(Saved entries)
= = = = =

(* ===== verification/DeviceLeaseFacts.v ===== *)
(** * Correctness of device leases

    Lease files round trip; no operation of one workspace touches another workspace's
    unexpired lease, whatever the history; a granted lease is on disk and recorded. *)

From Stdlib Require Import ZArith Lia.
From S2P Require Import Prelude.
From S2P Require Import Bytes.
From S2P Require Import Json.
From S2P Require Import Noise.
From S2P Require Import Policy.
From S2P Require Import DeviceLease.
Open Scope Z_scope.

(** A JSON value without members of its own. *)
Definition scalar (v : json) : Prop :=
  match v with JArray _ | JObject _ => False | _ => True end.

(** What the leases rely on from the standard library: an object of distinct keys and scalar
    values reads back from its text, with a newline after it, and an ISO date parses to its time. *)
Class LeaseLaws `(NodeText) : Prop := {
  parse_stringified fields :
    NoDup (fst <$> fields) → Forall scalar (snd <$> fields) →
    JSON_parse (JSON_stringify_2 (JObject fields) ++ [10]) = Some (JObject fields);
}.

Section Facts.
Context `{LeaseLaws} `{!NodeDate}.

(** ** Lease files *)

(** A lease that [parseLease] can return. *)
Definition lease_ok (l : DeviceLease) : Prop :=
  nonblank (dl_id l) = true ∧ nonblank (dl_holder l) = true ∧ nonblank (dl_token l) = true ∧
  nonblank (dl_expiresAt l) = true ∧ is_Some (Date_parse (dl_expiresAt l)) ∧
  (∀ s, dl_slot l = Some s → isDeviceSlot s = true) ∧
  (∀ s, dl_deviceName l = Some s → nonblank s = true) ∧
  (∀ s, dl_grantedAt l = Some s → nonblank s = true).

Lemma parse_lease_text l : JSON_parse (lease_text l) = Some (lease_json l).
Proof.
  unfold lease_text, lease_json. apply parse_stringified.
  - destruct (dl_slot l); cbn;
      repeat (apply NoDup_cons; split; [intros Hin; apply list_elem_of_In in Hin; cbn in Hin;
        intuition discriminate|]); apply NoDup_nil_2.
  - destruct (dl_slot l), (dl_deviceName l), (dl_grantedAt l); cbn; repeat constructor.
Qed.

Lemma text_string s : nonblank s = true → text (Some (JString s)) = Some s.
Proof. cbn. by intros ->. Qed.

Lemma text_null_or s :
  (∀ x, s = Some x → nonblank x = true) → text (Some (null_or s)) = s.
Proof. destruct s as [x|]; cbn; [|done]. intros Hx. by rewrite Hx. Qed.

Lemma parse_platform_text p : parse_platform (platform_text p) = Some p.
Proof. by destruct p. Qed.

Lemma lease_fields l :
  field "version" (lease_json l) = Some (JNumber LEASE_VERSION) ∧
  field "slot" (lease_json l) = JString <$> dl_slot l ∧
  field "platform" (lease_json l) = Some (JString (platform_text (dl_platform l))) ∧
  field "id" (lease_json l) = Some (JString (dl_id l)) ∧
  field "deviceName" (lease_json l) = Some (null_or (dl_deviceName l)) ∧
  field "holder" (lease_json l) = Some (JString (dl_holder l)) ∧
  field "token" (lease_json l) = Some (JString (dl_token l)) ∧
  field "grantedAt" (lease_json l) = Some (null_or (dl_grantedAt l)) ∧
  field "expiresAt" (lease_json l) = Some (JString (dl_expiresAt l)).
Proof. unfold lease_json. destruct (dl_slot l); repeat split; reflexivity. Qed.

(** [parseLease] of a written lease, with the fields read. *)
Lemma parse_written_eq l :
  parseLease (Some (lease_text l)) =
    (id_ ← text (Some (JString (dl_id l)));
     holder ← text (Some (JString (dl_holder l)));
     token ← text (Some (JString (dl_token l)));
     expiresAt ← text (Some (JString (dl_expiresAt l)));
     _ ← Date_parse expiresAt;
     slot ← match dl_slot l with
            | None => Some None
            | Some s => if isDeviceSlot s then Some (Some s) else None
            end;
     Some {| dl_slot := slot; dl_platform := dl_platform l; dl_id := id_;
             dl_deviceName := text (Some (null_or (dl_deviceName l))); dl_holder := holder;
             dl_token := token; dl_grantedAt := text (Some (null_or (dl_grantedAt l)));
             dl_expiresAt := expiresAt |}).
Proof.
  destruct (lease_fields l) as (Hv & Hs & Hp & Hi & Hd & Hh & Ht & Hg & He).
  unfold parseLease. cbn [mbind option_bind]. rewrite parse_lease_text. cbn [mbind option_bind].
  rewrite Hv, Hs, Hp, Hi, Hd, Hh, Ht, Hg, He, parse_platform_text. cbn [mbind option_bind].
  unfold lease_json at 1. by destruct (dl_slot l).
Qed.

= = = = =

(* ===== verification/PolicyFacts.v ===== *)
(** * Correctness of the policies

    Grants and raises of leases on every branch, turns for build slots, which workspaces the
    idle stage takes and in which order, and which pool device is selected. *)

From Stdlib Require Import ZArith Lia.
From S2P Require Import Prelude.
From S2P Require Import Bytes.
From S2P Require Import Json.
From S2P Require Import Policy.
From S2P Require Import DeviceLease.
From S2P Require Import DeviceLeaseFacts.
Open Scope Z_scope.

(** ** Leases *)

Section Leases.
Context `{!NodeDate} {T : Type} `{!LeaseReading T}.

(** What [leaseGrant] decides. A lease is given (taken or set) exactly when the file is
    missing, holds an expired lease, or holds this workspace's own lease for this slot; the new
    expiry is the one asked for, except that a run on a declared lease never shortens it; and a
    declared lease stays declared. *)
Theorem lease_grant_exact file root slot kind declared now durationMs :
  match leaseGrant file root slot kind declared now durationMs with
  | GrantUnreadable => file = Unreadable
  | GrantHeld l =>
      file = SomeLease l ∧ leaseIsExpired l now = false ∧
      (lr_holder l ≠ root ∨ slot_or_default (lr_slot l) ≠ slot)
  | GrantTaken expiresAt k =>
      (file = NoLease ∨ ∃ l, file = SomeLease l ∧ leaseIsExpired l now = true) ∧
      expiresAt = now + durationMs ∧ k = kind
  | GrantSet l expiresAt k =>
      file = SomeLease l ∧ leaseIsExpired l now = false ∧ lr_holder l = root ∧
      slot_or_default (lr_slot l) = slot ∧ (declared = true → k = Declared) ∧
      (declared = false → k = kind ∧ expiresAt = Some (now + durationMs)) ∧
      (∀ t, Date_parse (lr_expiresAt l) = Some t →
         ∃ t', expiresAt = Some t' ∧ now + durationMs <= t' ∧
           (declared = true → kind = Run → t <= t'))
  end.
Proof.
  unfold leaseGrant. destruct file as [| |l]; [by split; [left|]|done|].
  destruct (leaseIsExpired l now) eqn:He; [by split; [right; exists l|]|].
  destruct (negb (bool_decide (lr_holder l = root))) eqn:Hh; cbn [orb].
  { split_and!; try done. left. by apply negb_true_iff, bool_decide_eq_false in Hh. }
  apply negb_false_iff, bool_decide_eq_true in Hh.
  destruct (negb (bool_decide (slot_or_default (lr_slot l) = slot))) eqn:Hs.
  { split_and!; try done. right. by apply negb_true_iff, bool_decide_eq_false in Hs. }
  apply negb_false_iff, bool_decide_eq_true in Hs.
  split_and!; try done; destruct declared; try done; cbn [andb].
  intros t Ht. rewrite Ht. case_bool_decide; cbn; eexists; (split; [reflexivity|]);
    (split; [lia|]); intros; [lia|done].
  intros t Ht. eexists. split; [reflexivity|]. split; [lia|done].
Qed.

= = = = =

- Assigned task:
Taking the entries above, write out exactly the lines starting with the line containing "(** ** Lease files *)" and going on through the line containing "(dl_grantedAt l)) ∧", both included, and nothing else.

- Solution:
(** ** Lease files *)

(** A lease that [parseLease] can return. *)
Definition lease_ok (l : DeviceLease) : Prop :=
  nonblank (dl_id l) = true ∧ nonblank (dl_holder l) = true ∧ nonblank (dl_token l) = true ∧
  nonblank (dl_expiresAt l) = true ∧ is_Some (Date_parse (dl_expiresAt l)) ∧
  (∀ s, dl_slot l = Some s → isDeviceSlot s = true) ∧
  (∀ s, dl_deviceName l = Some s → nonblank s = true) ∧
  (∀ s, dl_grantedAt l = Some s → nonblank s = true).

Lemma parse_lease_text l : JSON_parse (lease_text l) = Some (lease_json l).
Proof.
  unfold lease_text, lease_json. apply parse_stringified.
  - destruct (dl_slot l); cbn;
      repeat (apply NoDup_cons; split; [intros Hin; apply list_elem_of_In in Hin; cbn in Hin;
        intuition discriminate|]); apply NoDup_nil_2.
  - destruct (dl_slot l), (dl_deviceName l), (dl_grantedAt l); cbn; repeat constructor.
Qed.

Lemma text_string s : nonblank s = true → text (Some (JString s)) = Some s.
Proof. cbn. by intros ->. Qed.

Lemma text_null_or s :
  (∀ x, s = Some x → nonblank x = true) → text (Some (null_or s)) = s.
Proof. destruct s as [x|]; cbn; [|done]. intros Hx. by rewrite Hx. Qed.

Lemma parse_platform_text p : parse_platform (platform_text p) = Some p.
Proof. by destruct p. Qed.

Lemma lease_fields l :
  field "version" (lease_json l) = Some (JNumber LEASE_VERSION) ∧
  field "slot" (lease_json l) = JString <$> dl_slot l ∧
  field "platform" (lease_json l) = Some (JString (platform_text (dl_platform l))) ∧
  field "id" (lease_json l) = Some (JString (dl_id l)) ∧
  field "deviceName" (lease_json l) = Some (null_or (dl_deviceName l)) ∧
  field "holder" (lease_json l) = Some (JString (dl_holder l)) ∧
  field "token" (lease_json l) = Some (JString (dl_token l)) ∧
  field "grantedAt" (lease_json l) = Some (null_or (dl_grantedAt l)) ∧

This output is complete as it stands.